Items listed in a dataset
(** The framework around the handler: a returned model is serialized with
    status 200, an [HTTPException] becomes its status and detail, any other
    exception is the framework's own internal server error. *)
Definition respond (r : exn + Itinerary) : http_response :=
  match r with
  | inr it => Response 200 (model_dump it)
  | inl (HTTPException status detail) => Response status (JDict [("detail", JStr detail)])
  | inl _ => Response 500 (JStr "Internal Server Error")
  end.

Definition initial_world : world := {| session := []; trace := [] |}.

(** The response to a request that has reached the handler, that is,
    whose body the framework has validated against [ItineraryRequest]. *)
Definition post_generate (request : ItineraryRequest) : http_response :=
  respond (fst (generate_itinerary request initial_world)).

(** The framework's description of the validation errors of a body, the
    detail of its 422 response. *)
Variable request_errors : json -> json.

(** [POST /generate] with a JSON body (line 67 and the parameter of line
    68): the framework validates the body first; a body that fails gets
    status 422 and the handler does not run. *)
Definition endpoint (body : json) : http_response :=
  match validate_ItineraryRequest body with
  | Some request => post_generate request
  | None => Response 422 (JDict [("detail", request_errors body)])
  end.

End Service.

(** ** Start-up *)

Definition api_key_variable : string := "GOOGLE_API_KEY".

(** [os.environ[k]] *)
Definition environ_get (environ : gmap string string) (k : string) : exn + string :=
  match environ !! k with
  | Some v => inr v
  | None => inl (KeyError k)
  end.

(** The configured client once the module has been loaded. *)
Record service := { api_key : string }.

(** The module-level [try: genai.configure(api_key=os.environ[...])
    except KeyError: raise RuntimeError(...)]. *)
Definition load_module (environ : gmap string string) : exn + service :=
  match environ_get environ api_key_variable with
  | inr k => inr {| api_key := k |}
  | inl (KeyError _) => inl (RuntimeError "GOOGLE_API_KEY environment variable not set.")
  | inl e => inl e
  end.

(** A process serves a request only after its module has loaded. *)
Definition serve (json_loads : string -> option json)
    (model : list outgoing -> exn + GenerateContentResponse)
    (environ : gmap string string) (request : ItineraryRequest)
    : exn + http_response :=
  match load_module environ with
  | inl e => inl e
  | inr _ => inr (post_generate json_loads model request)
  end.
(** * The datastore transaction coordinator of gcloud-node

    A shallow embedding of [lib/datastore/index.js]: the [Transaction]
    object, its request sender [makeReq] and the batch operations built on
    the entity codec, followed by the properties of the design document
    that concern them. *)

From Stdlib Require Import List String ZArith Bool Lia.
Import ListNotations.
Open Scope string_scope.
Open Scope list_scope.

Set Warnings "-register-all".

(** ** JavaScript values *)

Module JS.

(** The values that flow through the coordinator: request and response
    bodies are parsed JSON, a transaction id is [null] or a response
    body.  Numbers are the integer-valued ones; no arithmetic is done on
    them, only the truthiness test. *)
Inductive value : Type :=
| VUndefined
| VNull
| VBool (b : bool)
| VNum (n : Z)
| VStr (s : string)
| VArr (items : list value)
| VObj (fields : list (string * value)).

(** ToBoolean: what [if (v)], [!v], [!!v] and [a && b] test. *)
Definition truthy (v : value) : bool :=
  match v with
  | VUndefined | VNull => false
  | VBool b => b
  | VNum n => negb (n =? 0)%Z
  | VStr s => negb (s =? "")
  | VArr _ | VObj _ => true
  end.

Fixpoint lookup (name : string) (fields : list (string * value)) : value :=
  match fields with
  | [] => VUndefined
  | (k, v) :: rest => if k =? name then v else lookup name rest
  end.
Lemma select_column_fragment q c al :
  classes_disjoint U → qualifier_of U q → word U c → alias_of U al →
  not_reserved U c = true →
  select_column U (q ++ c ++ al) = [c].
Proof.
  intros Hdis Hq Hc Hal Hres. unfold select_column.
  assert (strip U (q ++ c ++ al) = q ++ c ++ al) as ->.
  { unfold strip. rewrite lstrip_fixed.
    - apply rstrip_fixed. intros x.
      destruct Hal as [->|(a & [Hne Ha] & ->)].
      + rewrite app_nil_r, last_app. destruct Hc as [Hne Hc].
        destruct (last c) as [y|] eqn:E; [|by apply last_None in E].
        intros [= <-]. apply Hdis.
        rewrite Forall_forall in Hc. by apply Hc, last_Some_elem_of.
      + rewrite !app_assoc, last_app.
        destruct (last a) as [y|] eqn:E; [|by apply last_None in E].
        intros [= <-]. apply Hdis.
        rewrite Forall_forall in Ha. by apply Ha, last_Some_elem_of.
    - intros x. destruct Hc as [Hne Hc].
      destruct Hq as [->|(t & [Htne Ht] & ->)].
      + destruct c as [|y c]; [done|]. intros [= <-]. apply Hdis.
        by apply Forall_cons in Hc as [? _].
      + destruct t as [|y t]; [done|]. intros [= <-]. apply Hdis.
        by apply Forall_cons in Ht as [? _]. }
  destruct (match_fragment q c al Hdis Hq Hc Hal) as (m & Hm & Hg).
  rewrite (search_at_head _ _ _ Hm), Hg, Hres. destruct Hc as [Hne _]. by destruct c.
Qed.

End Fragments.

(** ** A qualified name on its own *)

Section RoundTrip.
Context (U : unicode_db).

Lemma blank_fixed (s : text) : NL ∉ s → TAB ∉ s → blank <$> s = s.
Proof.
  induction s as [|x s IH]; [done|].
  intros [Hx Hn]%not_elem_of_cons [Hy Ht]%not_elem_of_cons.
  rewrite fmap_cons, IH by done. unfold blank.
  by rewrite (proj2 (N.eqb_neq x NL)), (proj2 (N.eqb_neq x TAB)).
Qed.

Lemma normalize_fixed s : opener_free s → tidy U s → normalize U s = s.
Proof.
  intros Hfree (Hsp & Hadj & Hhd & Hlast). unfold normalize.
  rewrite <-(app_nil_r s) at 1. rewrite sub_comment_opener_free by done.
  change (sub U comment_pattern [SP] []) with (@nil char).
  rewrite app_nil_r, blank_fixed.
  - rewrite sub_whitespace, squeeze_fixed by done.
    unfold strip. rewrite lstrip_fixed by done. by apply rstrip_fixed.
  - intros Hin. by specialize (Hsp _ Hin eq_refl).
  - intros Hin. by specialize (Hsp _ Hin eq_refl).
Qed.

(** The scan when no position has a match, and when the head has one. *)
Lemma findall_none icase r s :
  (∀ pre s' m, s = pre ++ s' → match_at U icase r s' ≠ Some m) →
  findall U icase r s = [].
Proof.
  intros Hn. destruct (findall U icase r s) as [|m l] eqn:E; [done|].
  assert (m ∈ findall U icase r s) as Hm by (rewrite E; left).
  apply findall_elem_suffix in Hm as (pre & s0 & -> & Hm).
  by destruct (Hn pre s0 m).
Qed.

Lemma findall_head icase r pre rest m :
  match_at U icase r (pre ++ rest) = Some m → m_len m = length pre →
  pre ≠ [] →
  findall U icase r (pre ++ rest) = m :: findall U icase r rest.
Proof.
  intros Hm Hlen Hne. unfold findall. destruct pre as [|x pre]; [done|].
  cbn [app] in *. cbn [scan]. rewrite Hm, Hlen. cbn [length pred app].
  rewrite scan_skip, bool_decide_eq_true_2 by (rewrite length_app; lia).
  by rewrite drop_app_length.
Qed.

(** What a fully qualified name is made of. *)
Lemma word_no_space w x :
  classes_disjoint U → word U w → x ∈ w → is_space U x = false.
Proof.
  intros Hdis [_ Hw] Hin. rewrite Forall_forall in Hw. by apply Hdis, Hw.
Qed.
(** * ipcheckinfo: the page script [script.js]

    A shallow embedding of the computational parts of the script (the abuse
    score and its badges, the clean-up of a clicked address, the provider
    cascade of the domestic card and the join of the four cards) together
    with the properties its specification states about them.

    Conventions of the embedding.
    - A JavaScript number is an IEEE 754 binary64 value: Rocq's primitive
      [float], with the same round-to-nearest-even arithmetic and the same
      comparisons ([NaN] compares false with everything, [-0 = +0]).
    - A JavaScript string is its sequence of UTF-16 code units.
    - The data the script receives is parsed JSON: [value] has the JSON
      shapes plus [undefined], which property reads produce. *)

From Stdlib Require Import List String Ascii ZArith NArith Bool Lia.
From Stdlib Require Import Uint63 Floats.
Import ListNotations.

Set Warnings "-register-all,-inexact-float".
Local Open Scope bool_scope.

(** ** Strings *)

Definition code_unit := N.
Definition jsstring := list code_unit.

(** Source literals are written as Rocq strings, whose bytes are the UTF-8
    encoding of the text; [js] gives the UTF-16 code units of the same text. *)
Fixpoint utf8_decode (bs : list N) : list N :=
  match bs with
  | [] => []
  | b0 :: r0 =>
    if (b0 <? 128)%N then b0 :: utf8_decode r0
    else
      match r0 with
      | [] => []
      | b1 :: r1 =>
        if (b0 <? 224)%N
        then ((b0 - 192) * 64 + (b1 - 128))%N :: utf8_decode r1
        else
          match r1 with
          | [] => []
          | b2 :: r2 =>
            if (b0 <? 240)%N
            then ((b0 - 224) * 4096 + (b1 - 128) * 64 + (b2 - 128))%N
                   :: utf8_decode r2
            else
              match r2 with
              | [] => []
              | b3 :: r3 =>
                ((b0 - 240) * 262144 + (b1 - 128) * 4096
                 + (b2 - 128) * 64 + (b3 - 128))%N :: utf8_decode r3
              end
          end
      end
  end.
(** Generation before the data of the sample VRD is loaded. *)
Lemma generate_init_sequence_unloaded_witness :
  ∃ before k vrd after,
    traverse (vrd_map_ sample_initializer) = before ++ (k, vrd) :: after ∧
    Forall (λ vrd_pair, is_loaded vrd_pair.2 = true) before ∧
    is_loaded vrd = false ∧
    generate_init_sequence sample_initializer = Throw (VrdNotLoaded k).
Proof.
  apply generate_init_sequence_unloaded.
  exists "test_vrd"%string, (declared_entry "test_vrd" 16 8192).
  split; reflexivity.
Defined.

(** One byte for the 16-byte sample VRD is refused; sixteen are accepted. *)
Lemma load_vrd_data_size_check_witness :
  load_vrd_data "test_vrd" [x00] sample_initializer =
    (Throw (VrdSizeMismatch "test_vrd" 16 1), sample_initializer) ∧
  ∃ self' : AppInitializer,
    load_vrd_data "test_vrd" sample_vrd_data sample_initializer = (Ok (), self') ∧
    vrd_map_ self' !! "test_vrd"%string =
      Some (with_data (declared_entry "test_vrd" 16 8192) sample_vrd_data).
Proof.
  destruct (load_vrd_data_size_check sample_initializer "test_vrd"
              (declared_entry "test_vrd" 16 8192) [x00]) as [Hbad _];
    [reflexivity|].
  destruct (load_vrd_data_size_check sample_initializer "test_vrd"
              (declared_entry "test_vrd" 16 8192) sample_vrd_data) as [_ Hgood];
    [reflexivity|].
  split.
  - apply Hbad. evaluate.
  - destruct (Hgood eq_refl) as (self' & Hload & Hentry & _).
    exists self'. split; assumption.
Defined.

Task prompt:
Reproduce only this range: the first line of the data above through the line with "Definition respond (r", both included, exactly as written.

Exercise result:
(** The framework around the handler: a returned model is serialized with
    status 200, an [HTTPException] becomes its status and detail, any other
    exception is the framework's own internal server error. *)
Definition respond (r : exn + Itinerary) : http_response :=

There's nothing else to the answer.